FIDDLE: a deep learning method for chemical formulas prediction from tandem mass spectra.
Yuhui Hong, Sujun Li, Yuzhen Ye, Haixu Tang
Abstract
Open AccessMolecular identification through tandem mass spectrometry is fundamental in small molecule analysis, with formula identification serving as an initial step in the process. Current computational methods often struggle with accuracy, speed, and scalability for relatively larger molecules, limiting high-throughput workflows. We present FIDDLE (Formula IDentification by Deep LEarning), a deep learning-based method trained on over 38,000 molecules and 1 million MS/MS spectra from various Quadrupole Time-of-Flight (Q-TOF) and Orbitrap instruments.
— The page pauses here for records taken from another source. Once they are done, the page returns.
(** A property of the tree of a list follows from the short case and from the
    three parts. *)
Lemma build_tree_ind (P : list string -> tree -> Prop) :
  (forall nodes, (1 <= length nodes <= 3)%nat -> P nodes (Node (map Leaf nodes))) ->
  (forall nodes a b c ta tb tc, (3 < length nodes)%nat ->
     _split3 nodes = [a; b; c] -> P a ta -> P b tb -> P c tc -> P nodes (Node [ta; tb; tc])) ->
  forall nodes, nodes <> [] -> exists t, build_tree nodes = Ok t /\ P nodes t.
Proof.
  intros Hshort Hlong.
  assert (Hgen : forall fuel nodes, (length nodes <= fuel)%nat -> nodes <> [] ->
    exists t, build_tree_fuel fuel nodes = Ok t /\ P nodes t).
  { induction fuel as [|fuel IH]; intros nodes Hf Hne; [by destruct nodes; simpl in Hf; [|lia]|].
    assert (Hlen : (1 <= length nodes)%nat) by (destruct nodes; simpl; [done|lia]).
    simpl. destruct nodes as [|x nodes']; [done|]. set (nodes := x :: nodes') in *.
    destruct (Nat.leb_spec (length nodes) 3) as [Hs|Hl]; [eexists; split; [done|]; apply Hshort; lia|].
    destruct (_split3_spec nodes Hl) as (a & b & c & Es & Ecat & Hord & Hc1 & Ha & _).
    assert (Hne' : forall l : list string, (1 <= length l)%nat -> l <> []) by (intros [|]; simpl; [lia|done]).
    destruct (IH a) as (ta & Eta & Pa); [lia|apply Hne'; lia|].
    destruct (IH b) as (tb & Etb & Pb); [lia|apply Hne'; lia|].
    destruct (IH c) as (tc & Etc & Pc); [lia|apply Hne'; lia|].
    rewrite Es. exists (Node [ta; tb; tc]). split; [|by eapply Hlong].
    by rewrite (proj2 (res_map_three _ _ _ _ [ta; tb; tc])) by eauto 10. }
  intros nodes Hne. by apply Hgen.
Qed.

(** ** Maxima *)

(** The depth is the logarithm in base three, rounded up, and at least one. *)
Definition depth_ok (n : nat) (t : tree) : Prop :=
  exists d, depth t = Ok d /\ 1 <= d /\ Z.of_nat n <= 3 ^ d /\ (d = 1 \/ 3 ^ (d - 1) < Z.of_nat n).

Lemma foldl_max_replicate n m x : x <= m -> foldl Z.max m (replicate n x) = m.
Proof. intros Hx. induction n as [|n IH]; simpl; [done|]. by rewrite Z.max_l. Qed.

Lemma res_map_leaves (f : tree -> res Z) v nodes :
  (forall x, f (Leaf x) = Ok v) -> res_map f (map Leaf nodes) = Ok (replicate (length nodes) v).
Proof. intros Hf. induction nodes as [|x nodes IH]; simpl; [done|]. by rewrite Hf, IH. Qed.

Lemma py_max_replicate n v : (1 <= n)%nat -> py_max (replicate n v) = Ok v.
Proof. destruct n; [lia|]. intros _. simpl. by rewrite foldl_max_replicate. Qed.

Lemma depth_leaves nodes : (1 <= length nodes)%nat -> depth (Node (map Leaf nodes)) = Ok 1.
Proof.
  intros Hn. simpl. rewrite (res_map_leaves _ 0) by done. simpl. by rewrite py_max_replicate.
Qed.

Lemma depth_three n na nb nc ta tb tc :
  (3 < n)%nat -> (nc <= nb <= na)%nat -> (n <= 3 * na < n + 3)%nat ->
  depth_ok na ta -> depth_ok nb tb -> depth_ok nc tc -> depth_ok n (Node [ta; tb; tc]).
Proof.
  intros Hn Hord Hthird (da & Ea & Ha1 & Ha2 & Ha3) (db & Eb & Hb1 & _ & Hb3) (dc & Ec & Hc1 & _ & Hc3).
  assert (Hle : forall d m, 1 <= d -> (d = 1 \/ 3 ^ (d - 1) < Z.of_nat m) -> (m <= na)%nat -> d <= da).
  { intros d m Hd [->|Hm] Hmn; [lia|]. apply Z.nlt_ge. intros Hlt.
    assert (3 ^ da <= 3 ^ (d - 1)) by (apply Z.pow_le_mono_r; lia). lia. }
  pose proof (Hle db nb Hb1 Hb3 ltac:(lia)). pose proof (Hle dc nc Hc1 Hc3 ltac:(lia)).
  exists (1 + da). simpl. rewrite Ea, Eb, Ec. simpl.
  replace (Z.max (Z.max da db) dc) with da by lia.
  split_and!; [done|lia| |right].
  - rewrite Z.pow_add_r by lia. lia.
  - replace (1 + da - 1) with (1 + (da - 1)) by lia. rewrite Z.pow_add_r by lia.
    destruct Ha3 as [->|Ha3]; [simpl; lia|]. lia.
Qed.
FIDDLE accelerates formula identification by more than 10-fold and achieves top-1 and top-5 accuracies of 88.3% and 93.6%, respectively, outperforming state-of-the-art methods based on top-down (SIRIUS) and bottom-up (BUDDY) approaches by over 10%. On external metabolomics datasets, FIDDLE achieves top-5 accuracies of 75.1% (positive ion mode) and 66.2% (negative ion mode), with further improvements to 80.0% and 73.8% when combined with SIRIUS and BUDDY.